(Dataset excerpts)
(** * calculator_v2: the arithmetic engine and its request handler

    A shallow embedding of [calculator_v2/calculator.py] (class [Calculator])
    and of the [/calculate] route of [calculator_v2/main.py].

    - A Python [float] is an IEEE 754 binary64 value: it is embedded as
      Rocq's primitive [float], whose operations are the same binary64
      operations.  Python's [+], [-] and [*] on floats never raise; [/]
      raises only on a zero divisor, which [Calculator.divide] tests first.
    - A Python [str] is embedded as a [string] whose characters are the code
      points U+0000 .. U+00FF; [str.lower] is embedded exactly on that
      range.
    - The instance attribute [self._operations] is a [dict] in insertion
      order, embedded as an association list from keys to bound methods.
    - Exceptions are values; methods run in a state-and-exception monad over
      the instance. *)

From Stdlib Require Import PrimFloat SpecFloat FloatOps FloatAxioms.
From Stdlib Require Import Bool Ascii String List ZArith.
Import ListNotations.

Local Open Scope list_scope.
Local Open Scope string_scope.

(** ** Python strings *)

Module PyStr.

(** [c.lower()] for one character in U+0000 .. U+00FF: the upper-case
    letters are A-Z (U+0041 .. U+005A) and U+00C0 .. U+00DE without the
    multiplication sign U+00D7; each maps to the code point 32 above. *)
Definition lower_char (c : ascii) : ascii :=
  let n := nat_of_ascii c in
  if ((65 <=? n) && (n <=? 90))%nat
     || ((192 <=? n) && (n <=? 222) && negb (n =? 215))%nat
  then ascii_of_nat (n + 32)
  else c.

(** [s.lower()] *)
Fixpoint lower (s : string) : string :=
  match s with
  | EmptyString => EmptyString
  | String c s' => String (lower_char c) (lower s')
  end.

(** [sep.join(l)] *)
Fixpoint join (sep : string) (l : list string) : string :=
  match l with
  | [] => ""
  | [x] => x
  | x :: rest => x ++ sep ++ join sep rest
  end.

(** [s.startswith(p)] *)
Fixpoint startswith (s p : string) : bool :=
  match p, s with
  | EmptyString, _ => true
  | String _ _, EmptyString => false
  | String a p', String b s' => Ascii.eqb a b && startswith s' p'
  end.

(** [sub in s] *)
Fixpoint contains (s sub : string) : bool :=
  startswith s sub
  || match s with
     | EmptyString => false
     | String _ s' => contains s' sub
     end.

(** The relational reading of [sub in s]. *)
Definition Contains (s sub : string) : Prop :=
  exists pre post, s = pre ++ sub ++ post.

End PyStr.

(** ** Exceptions and the method monad *)

Inductive exn : Type :=
| ZeroDivisionError (msg : string)
| ValueError (msg : string)
| KeyError (key : string).

(** [str(e)]; a [KeyError] prints the [repr] of its key (written here for a
    key without quotes or escapes in it). *)
Definition exn_str (e : exn) : string :=
  match e with
  | ZeroDivisionError msg => msg
  | ValueError msg => msg
  | KeyError key => "'" ++ key ++ "'"
  end.

Inductive outcome (A : Type) : Type :=
| Return (v : A)
| Raise (e : exn).
Arguments Return {A} v.
Arguments Raise {A} e.

(** A bound method stored in the mapping: [self.add], [self.subtract],
    [self.multiply], [self.divide]. *)
Inductive bound_method : Type :=
| self_add
| self_subtract
| self_multiply
| self_divide.

(** An ordered [dict] with [str] keys. *)
Module Dict.

Definition t (V : Type) : Type := list (string * V).

(** [d[k]], [None] standing for the [KeyError]. *)
Fixpoint get {V} (d : t V) (k : string) : option V :=
  match d with
  | [] => None
  | (k', v) :: d' => if String.eqb k k' then Some v else get d' k
  end.

(** [k in d] *)
Definition mem {V} (k : string) (d : t V) : bool :=
  match get d k with
  | Some _ => true
  | None => false
  end.

(** [d.keys()], in insertion order. *)
Definition keys {V} (d : t V) : list string := map fst d.

End Dict.

(** The instance: its only attribute is [_operations]. *)
Record Calculator : Type := mkCalculator {
  _operations : Dict.t bound_method
}.
(** *** The result of [query] *)

(** On a well-formed index, [query] returns, and its result holds exactly
    the keys of the posting lists at the band paths of the signature. *)
Lemma query_spec self minhash :
  index_inv self → len minhash = h self →
  ∃ res, query self minhash = (Returned res, self) ∧ NoDup res ∧
    ∀ key, key ∈ res ↔
      ∃ (i : nat) start stop posting,
        hashranges self !! i = Some (start, stop) ∧
        path_posting (Z.of_nat i :: slice (hashvalues minhash) start stop)
                     (root self) posting ∧
        key ∈ posting.
Proof.
  intros [Hhr Hroot] Hlen. unfold query.
  replace (len minhash =? h self) with true by lia. simpl.
  pose proof (band_paths_fits (hashranges self) minhash) as Hfits.
  rewrite Hlen in Hfits.
  destruct (collect_wf _ _ _ ∅ Hfits Hroot) as [candidates Hc]. rewrite Hc.
  eexists. split; [done|]. split; [apply NoDup_elements|].
  intros key. rewrite elem_of_elements, (collect_spec _ _ _ _ Hc). split.
  - intros [[]%not_elem_of_empty|(path & posting & Hin & Hw & Hk)].
    apply list_elem_of_lookup in Hin as [i Hi].
    pose proof Hi as (start & stop & Hi' & ->)%band_paths_lookup.
    exists i, start, stop, posting. split; [done|]. split; [|done].
    apply walk_Hit in Hw. by rewrite removelast_last_cons in Hw.
  - intros (i & start & stop & posting & Hi & Hp & Hk). right.
    exists (Z.of_nat i :: slice (hashvalues minhash) start stop), posting.
    split; [|split; [|done]].
    + apply list_elem_of_lookup. exists i. apply band_paths_lookup. eauto.
    + apply walk_Hit. by rewrite removelast_last_cons.
Qed.

Lemma query_not_stuck self minhash :
  reachable self → (query self minhash).1 ≠ Stuck.
Proof.
  intros Hinv%reachable_inv.
  destruct (decide (len minhash = h self)) as [Hlen|Hlen].
  - destruct (query_spec self minhash Hinv Hlen) as (res & -> & _). done.
  - unfold query. replace (len minhash =? h self) with false by lia. done.
Qed.

(** *** Sequences of calls *)

Lemma insert_all_facts calls : ∀ self self',
  insert_all self calls = Some self' →
  h self' = h self ∧ hashranges self' = hashranges self ∧
  keys self ⊆ keys self' ∧
  (reachable self → reachable self') ∧
  ∀ path posting, path_posting path (root self) posting →
    ∃ more, path_posting path (root self') (posting ++ more).
Proof.
  induction calls as [|[[key minhash] cd] calls IH]; intros self self' Hall; simpl in *.
  - injection Hall as <-. repeat split; auto.
    intros path posting Hp. exists []. by rewrite app_nil_r.
  - destruct (insert self key minhash cd) as [[u| |] self1] eqn:Hins; try done.
    destruct (IH _ _ Hall) as (Hh & Hhr & Hk & Hreach & Hmono).
    pose proof (insert_frame self key minhash cd) as Hframe.
    rewrite Hins in Hframe. simpl in Hframe. destruct Hframe as (Hh1 & _ & _ & Hhr1).
    destruct (insert_Returned _ _ _ _ _ _ Hins) as (_ & Hpaths & Hkeys).
    repeat split.
    + congruence.
    + congruence.
    + set_solver.
    + intros Hr. apply Hreach. by eapply insert_Returned_reachable.
    + intros path posting Hp.
      destruct (insert_paths_mono _ _ _ _ _ _ Hpaths Hp) as (more1 & Hp1).
      destruct (Hmono _ _ Hp1) as (more & Hp').
      exists (more1 ++ more). by rewrite app_assoc.
Qed.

» What to work on
Repeat the entries above verbatim, but only from the line that has "[self.multiply], [self.divide]. *)" down to the line that has "string) : option", inclusive.

» Answer
    [self.multiply], [self.divide]. *)
Inductive bound_method : Type :=
| self_add
| self_subtract
| self_multiply
| self_divide.

(** An ordered [dict] with [str] keys. *)
Module Dict.

Definition t (V : Type) : Type := list (string * V).

(** [d[k]], [None] standing for the [KeyError]. *)
Fixpoint get {V} (d : t V) (k : string) : option V :=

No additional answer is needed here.